Guest contributor: Bobby Timony on New England Webcomics Weekend
Editor’s Note: Over the weekend webcomics creators and fans gathered for New England Webcomics Weekend. Bobby Timony, co-creator, writer and artist on the Zuda Comics strip The Night Owls, attended the event and agreed to share his thoughts on his weekend here at Robot 6.
by Bobby Timony
What started as a simple idea to get some webcomics people together for a weekend signing event soon took on the aura of a bona-fide cultural turning point. The word spread and the guest list grew and it started looking more like a webcomics Woodstock.

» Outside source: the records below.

Definition rebalance_once (eligible : CpuMask) : Exec (option RebalanceResult) :=
  plan ← reads (λ e, map_err EScheduling (rebalance_plan (ex_scheduler e) eligible));
  match plan with
  | None => mret None
  | Some plan =>
      migration ← migrate (rp_thread plan) (rp_to plan);
      mret (Some {| rr_plan := plan; rr_migration := migration |})
  end.

(** ** Exit *)

Definition exit_thread (thread : ThreadId) (status : Z) : Exec ExitResult :=
  state ← reads (λ e, thread_state e thread);
  _ ← lift (err_if (bool_decide (state = Exited)) (EState InvalidTransition));
  queue ← sched EScheduling (remove thread);
  process_exit ← procs_must (ProcessModel.exit_thread thread status);
  _ ← activate (qt_switch queue);
  mret {| er_queue := queue; er_process_exit := process_exit |}.

Definition detach_thread (thread : ThreadId) : M SmpExecution StateError unit :=
  procs (λ e, e) (ProcessModel.detach_thread thread).
Definition join_thread (thread : ThreadId) : M SmpExecution JoinError ThreadExit :=
  procs (λ e, e) (ProcessModel.join_thread thread).
Definition reap_process (process : ProcessId) : M SmpExecution ReapError ProcessExit :=
  procs (λ e, e) (ProcessModel.reap_process process).
Definition orphan_process_children (process : ProcessId) : M SmpExecution LookupError nat :=
  procs (λ e, e) (orphan_children process).

Definition rollback_process_creation (process : ProcessId) : Exec unit :=
  threads ← reads (λ e, map_err (λ _, EState InvalidThread) (threads (ex_processes e) process));
  _ ← for_each threads (λ th,
        transition ← sched EScheduling (remove (t_id th));
        activate (qt_switch transition));
  procs EState (ProcessModel.rollback_process_creation process).
(* ===== verification/SmpExecutionProps.v ===== *)
(** * SmpExecutionProps: the calls of the coordinator

    Every coordinator call keeps lifecycle and scheduling in step and hits no
    [expect]; failed calls change nothing; what blocking a thread and rolling back a
    process do.  Histories of calls are in ExecutionRuntime.v. *)

From stdpp Require Import functions base list numbers option sets strings.
From Stdlib Require Import ZArith Lia.
From S2P Require Import Prelude.
From S2P Require Import Scheduling.
From S2P Require Import Slots.
From S2P Require Import ProcessModel.
From S2P Require Import SmpExecution.

Inductive op :=
| OOnline (cpu : CpuId)
| OCreateProcess (parent : option ProcessId)
| OCreateThread (process : ProcessId) (name : string) (affinity : CpuMask)
| OCreateThreadWithId (process : ProcessId) (thread : ThreadId) (name : string) (affinity : CpuMask)
| OTick (cpu : CpuId)
| OYield (cpu : CpuId)
| OBlock (thread : ThreadId)
| OSleep (thread : ThreadId)
| OWake (thread : ThreadId)
| OStop (thread : ThreadId)
| OContinue (thread : ThreadId)
| OSetAffinity (thread : ThreadId) (affinity : CpuMask)
| OMigrate (thread : ThreadId) (destination : CpuId)
| ORebalance (eligible : CpuMask)
| OExit (thread : ThreadId) (status : Z)
| ODetach (thread : ThreadId)
| OJoin (thread : ThreadId)
| OReap (process : ProcessId)
| OOrphan (process : ProcessId)
| ORollback (process : ProcessId).

Definition op_typed (o : op) : Prop :=
  match o with
  | OCreateThread _ _ m | OCreateThreadWithId _ _ _ m | OSetAffinity _ m | ORebalance m => is_u64 m
  | _ => True
  end.

(** The rollback of a process is for processes that have not been published: they
    have run no further than their creation. *)
Definition op_allowed (o : op) (e : SmpExecution) : Prop :=
  match o with
  | ORollback pid => ∀ p, process (ex_processes e) pid = Some p → unstarted p
  | _ => True
  end.

Definition exec (o : op) : M SmpExecution unit unit :=
  match o with
  | OOnline c => discard (online_cpu c)
  | OCreateProcess p => discard (create_process p)
  | OCreateThread p n m => discard (create_thread p n m)
  | OCreateThreadWithId p t n m => discard (create_thread_with_id p t n m)
  | OTick c => discard (tick c)
  | OYield c => discard (yield_current c)
  | OBlock t => discard (block_thread t)
  | OSleep t => discard (sleep_thread t)
  | OWake t => discard (wake_thread t)
  | OStop t => discard (stop_thread t)
  | OContinue t => discard (continue_thread t)
  | OSetAffinity t m => discard (set_affinity t m)
  | OMigrate t c => discard (migrate t c)
  | ORebalance m => discard (rebalance_once m)
  | OExit t x => discard (exit_thread t x)
  | ODetach t => discard (detach_thread t)
  | OJoin t => discard (join_thread t)
  | OReap p => discard (reap_process p)
  | OOrphan p => discard (orphan_process_children p)
  | ORollback p => discard (rollback_process_creation p)
  end.

Lemma kept_next e e' : kept e e' → inv e' ∧ next_id e' ≤ next_id e + 1.
Proof. intros [? ->]. split; [done|lia]. Qed.

Lemma rollback_or_allowed o : (∃ pid, o = ORollback pid) ∨ ∀ e, op_allowed o e.
Proof. destruct o; eauto; by right. Qed.

(** Rolling back an unknown process fails and changes nothing. *)
Lemma rollback_allowed_spec pid e : inv e → op_allowed (ORollback pid) e →
  wp (rollback_process_creation pid) (λ _ e', kept e e') (λ _ e', e' = e) e.
Proof.
  intros Hi Hal. cbn in Hal. destruct (process (ex_processes e) pid) as [p|] eqn:Hp.
  - eapply wp_mono; [by apply (exec_rollback_process_spec pid p); auto|by intros ?? [? _]|done].
  - unfold rollback_process_creation. apply wp_bind, wp_reads. unfold threads. by rewrite Hp.
Qed.

Lemma exec_kept o e :
  inv e → op_typed o → op_allowed o e → next_id e < u64_max →
  wp (exec o) (λ _ e', inv e' ∧ next_id e' ≤ next_id e + 1) (λ _ e', e' = e) e.
Proof.
  intros Hi Ho Hal Hn. destruct o; cbn in Ho |- *; apply wp_discard.
  - eapply wp_mono; [by apply exec_online_spec|intros ??; apply kept_next|done].
  - eapply wp_mono; [by apply exec_create_process_spec| |done].
    intros id e' (? & _ & -> & _). split; [done|lia].
  - eapply wp_mono; [by apply exec_create_thread_spec|intros ?? [? _]; by apply kept_next|done].
  - eapply wp_mono; [by apply exec_create_thread_with_id_spec|intros ?? [? _]; by apply kept_next|done].
  - eapply wp_mono; [by apply exec_tick_spec|intros ??; apply kept_next|done].
  - eapply wp_mono; [by apply exec_yield_spec|intros ??; apply kept_next|done].
  - eapply wp_mono; [by apply block_thread_spec|intros ??; apply kept_next|done].
  - eapply wp_mono; [by apply sleep_thread_spec|intros ??; apply kept_next|done].
  - eapply wp_mono; [by apply wake_thread_spec|intros ??; apply kept_next|done].
  - eapply wp_mono; [by apply stop_thread_spec|intros ??; apply kept_next|done].
  - eapply wp_mono; [by apply continue_thread_spec|intros ??; apply kept_next|done].
  - eapply wp_mono; [by apply set_affinity_spec|intros ??; apply kept_next|done].
  - eapply wp_mono; [by apply migrate_spec|intros ??; apply kept_next|done].
  - eapply wp_mono; [by apply rebalance_once_spec|intros ??; apply kept_next|done].
  - eapply wp_mono; [by apply exec_exit_spec|intros ??; apply kept_next|done].
  - eapply wp_mono; [by apply exec_detach_spec|intros ??; apply kept_next|done].
  - eapply wp_mono; [by apply exec_join_spec|intros ??; apply kept_next|done].
  - eapply wp_mono; [by apply exec_reap_spec|intros ??; apply kept_next|done].
  - eapply wp_mono; [by apply exec_orphan_spec|intros ??; apply kept_next|done].
  - eapply wp_mono; [by apply rollback_allowed_spec|intros ??; apply kept_next|done].
Qed.

Lemma start_wf n quantum m e0 k :
  is_u64 quantum → is_u64 m → with_online_mask n quantum m = Ok e0 → Z.of_nat k ≤ u64_max - 1 →
  inv e0 ∧ next_id e0 + Z.of_nat k ≤ u64_max.
Proof.
  intros Hq Hm H0 Hk. pose proof (with_online_mask_spec n quantum m Hq Hm) as Hw.
  unfold with_online_mask in H0. destruct (Scheduling.with_online_mask n quantum m) as [s| |]; try done.
  injection H0 as <-. destruct Hw as (Hs & Hnone & _). split; [|cbn; lia].
  split; cbn; [apply table_new_inv|done|]. intros id. rewrite (proj2 (slot_None s id)); done.
Qed.

(** A CPU runs a thread exactly when its lifecycle state says so. *)
Lemma running_iff e id :
  inv e →
  (∃ c, running (ex_scheduler e) c = Some id) ↔
  ∃ th, thread (ex_processes e) id = Some th ∧ t_state th = Running.
Proof.
  intros Hi. pose proof (inv_tracks e Hi id) as Ht. split.
  - intros [c Hc]. unfold running in Hc. destruct (queues _ !! c) as [q|] eqn:Hq; [|done]. cbn in Hc.
    destruct (member_slot (assignment (ex_scheduler e)) (queues (ex_scheduler e)) c q id)
      as (a & Ha & Hr & Hac); [apply (inv_agrees _ (inv_scheduler e Hi))|done|
        apply elem_of_members; by left|].
    unfold slot in Ht. rewrite (slot_in_running _ _ _ a), Hac, Hq in Ht by done. cbn in Ht.
    rewrite decide_True in Ht by done. destruct (thread _ id) as [th|]; [|done].
    exists th. split; [done|]. by apply status_on_cpu.
  - intros (th & Hth & Hst). rewrite Hth in Ht. cbn in Ht. rewrite Hst in Ht. cbn in Ht.
    unfold slot, slot_in in Ht. destruct (assignment _ id) as [a|]; [|done]. cbn in Ht.
    case_decide; [|done]. case_decide as Hrun; [|done]. by exists (a_cpu a).
Qed.


(** ** Blocking *)

Abbreviation state_of e id := (ProcessModel.thread_state (ex_processes e) id).

Lemma changed_state id th th' t t' k :
  thread_changed id th th' t t' →
  ProcessModel.thread_state t' k =
  if decide (k = id) then Some (t_state th') else ProcessModel.thread_state t k.
Proof. intros [_ _ Hv _ _]. unfold ProcessModel.thread_state. rewrite Hv. by case_decide. Qed.

Lemma activate_states {F} sw e :
  ProcessModel.inv (ex_processes e) →
  (∀ w, sw = Some w → state_of e (sw_to w) = Some Runnable) →
  wp (activate sw)
    (λ _ e', ∀ k, state_of e' k =
       match sw with
       | Some w => if decide (k = sw_to w) then Some Running else state_of e k
       | None => state_of e k
       end) (λ (_ : F) _, False) e.
Proof.
  intros Hi Hsw. destruct sw as [w|]; cbn; [|by wp_steps]. specialize (Hsw w eq_refl).
  unfold ProcessModel.thread_state in Hsw. apply fmap_Some in Hsw as (th & Hth & Hst).
  apply wp_procs_must.
  eapply wp_mono; [eapply (transition_ok _ _ _ th (set_t_state Running th) ()); try done| |done].
  - unfold set_state_when. by rewrite <- Hst.
  - apply set_t_state_ok; by rewrite <- ?Hst.
  - by rewrite <- Hst.
  - intros _ t' [_ Hc] k. cbn. by rewrite (changed_state _ _ _ _ _ _ Hc).
Qed.

Lemma fires_state e id x s' sw t' th' w :
  inv e → fires sw (<[id := x]> (slot (ex_scheduler e))) (slot s') → x ≠ Some Queued →
  (∀ k, ProcessModel.thread_state t' k = if decide (k = id) then th' else state_of e k) →
  sw = Some w →
  sw_to w ≠ id ∧ ProcessModel.thread_state t' (sw_to w) = Some Runnable.
Proof.
  intros Hi Hf Hx Hv ->. destruct Hf as [Hq _].
  destruct (decide (id = sw_to w)) as [Heq|Hne]; [by rewrite Heq, fn_lookup_insert in Hq|].
  split; [done|]. rewrite fn_lookup_insert_ne, (inv_tracks e Hi) in Hq by done. rewrite Hv, decide_False by done.
  unfold ProcessModel.thread_state. destruct (thread _ _) as [th|]; [|done]. cbn in *.
  by rewrite (status_queued _ Hq).
Qed.

(** Blocking a thread: it succeeds exactly for a Runnable or Running thread;
    that thread becomes Blocked; if it ran, the queue's next thread, Runnable
    before, runs in its place and is the reported switch; every other thread
    keeps its state. *)
Theorem block_thread_effect id e :
  inv e →
  match block_thread id e with
  | (Ok r, e') =>
      (state_of e id = Some Runnable ∨ state_of e id = Some Running) ∧ qt_thread r = id ∧
      (∀ w, qt_switch r = Some w → sw_to w ≠ id ∧ state_of e (sw_to w) = Some Runnable) ∧
      ∀ k, state_of e' k =
        if decide (k = id) then Some Blocked
        else match qt_switch r with
             | Some w => if decide (k = sw_to w) then Some Running else state_of e k
             | None => state_of e k
             end
  | (Err _, e') => e' = e ∧ state_of e id ≠ Some Runnable ∧ state_of e id ≠ Some Running
  | (Abort, _) => False
  end.
Proof.
  intros Hi. change (wp (block_thread id)
    (λ r e', (state_of e id = Some Runnable ∨ state_of e id = Some Running) ∧ qt_thread r = id ∧
      (∀ w, qt_switch r = Some w → sw_to w ≠ id ∧ state_of e (sw_to w) = Some Runnable) ∧
      ∀ k, state_of e' k = if decide (k = id) then Some Blocked
        else match qt_switch r with
             | Some w => if decide (k = sw_to w) then Some Running else state_of e k
             | None => state_of e k end)
    (λ _ e', e' = e ∧ state_of e id ≠ Some Runnable ∧ state_of e id ≠ Some Running) e).
  unfold block_thread. apply wp_bind, wp_reads. unfold require_state. apply wpo_bind, thread_state_spec.
  2:{ intros Hn. unfold ProcessModel.thread_state. by rewrite Hn. }
  intros th Hth. assert (state_of e id = Some (t_state th)) as Hst
    by (unfold ProcessModel.thread_state; by rewrite Hth).
  case_bool_decide as Hin.
  2:{ split_and!; [done|..]; rewrite Hst; intros [= Heq]; apply Hin; rewrite Heq; set_solver. }
  destruct (runnable_slot e id th Hi Hth Hin) as [Hcase Hns]. cbn [wpo mret outcome_ret].
  apply wp_bind, wp_sched.
  eapply wp_mono; [eapply wp_and; [apply block_slots, Hi|apply block_spec, Hi]| |by intros ?? [[_ ?%Hns] _]].
  intros r s' [(Hs' & _ & Hf) (_ & a & _ & _ & Hrid & _)]. cbv beta. apply wp_bind, wp_procs_must.
  eapply wp_mono; [eapply (transition_ok id _ (ex_processes e) th (set_t_state Blocked th) ()); try done| |done].
  - apply (inv_processes e Hi).
  - unfold set_state_when. by destruct Hcase as [-> | ->].
  - apply unstopped_ok; tauto || done.
  - by destruct Hcase as [-> | ->].
  - intros [] t' [_ Hc]. cbv beta. pose proof (λ k, changed_state _ _ _ _ _ k Hc) as Hv.
    pose proof (λ w, fires_state e id _ s' (qt_switch r) t' _ w Hi Hf ltac:(done) Hv) as Hsw.
    apply wp_bind. eapply wp_mono; [apply activate_states; [apply Hc|by intros w Hw; apply (Hsw w Hw)]| |done].
    intros [] e' He'. wp_steps. split_and!; [rewrite Hst; destruct Hcase as [-> | ->]; auto|done|..].
    + intros w Hw. destruct (Hsw w Hw) as [Hne Hrun]. split; [done|].
      by rewrite Hv, decide_False in Hrun.
    + intros k. rewrite He'. cbn [ex_processes set_ex_processes].
      destruct (qt_switch r) as [w|]; [|by rewrite Hv]. destruct (Hsw w eq_refl) as [Hne _].
      rewrite Hv. cbn [t_state set_t_state]. repeat case_decide; congruence.
Qed.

The new Webstock started with a pub crawl on Friday. The cold Northhampton, Mass. night saw webcomics creators and fans walking around under the orange streetlights from pub to pub drinking beers and toasting webcomics. It felt like Halloween, but instead of costumes, people were dressed up in clever, self-aware ironic T-shirts.
Ah, the T-shirts. It’s a lucky thing that webcomic fans are such fans of T-shirts, since much of the webcomics industry seems to revolve around the sale and design of them. There was even a panel on Saturday devoted exclusively to T-shirt design.
Webcomics Weekend was held at the Eastworks building, which used to be a cleaning supply factory that now housed a small mall and studio space occupied by a variety of artists. Remnants of the building’s history haunt the place like ghosts. The wide aisles are spanned by hardwood floors with long grooves worn into them from decades of being trod upon, and the cafe on the ground floor has two large arches made from metal conveyor belts.
The crowd on Saturday was enthusiastic and friendly. Strangers conversed like old friends, encouraged to friendliness by mutual devotion to comics on the web. The energy on the floor carried over easily to the various panel discussions, where even the slightest quip by a panelist was met with a hearty chuckle by the appreciative crowd. Laughter rolled around the panel rooms like a gathering storm of merriment.
Many phones were out and twittering like mad. Twittering seemed to be an essential part of the weekend, as people updated where they were and with whom throughout the weekend. Do a Twitter search for #neww and you’ll see a firsthand account of what people were thinking.
I drove four hours to attend the show, but I met people from as far away as Los Angeles who made the trip. I think it shows that the audience for webcomics tends to be a fiercely loyal one.
Buzz on the floor covered a couple of topics, ranging from discussions on the merits of each panel, the impending doom of print comic strips, to the inevitability of next year’s New England Webcomics Weekend being an even better event. Many creators who had simply attended the event vowed to secure a table for the next one, myself included.
Webcomics have been around for almost as long as the internet, but in the last five years, they’ve really taken off, and their popularity shows no signs of slowing down. I think New England Webcomics Weekend may have tapped into something good here. They seem to have filled a niche in the convention circuit that up until now was empty. If they can capitalize on the success of this weekend, I think they’re in a position to leverage themselves as the premiere webcomics must-see event of the year.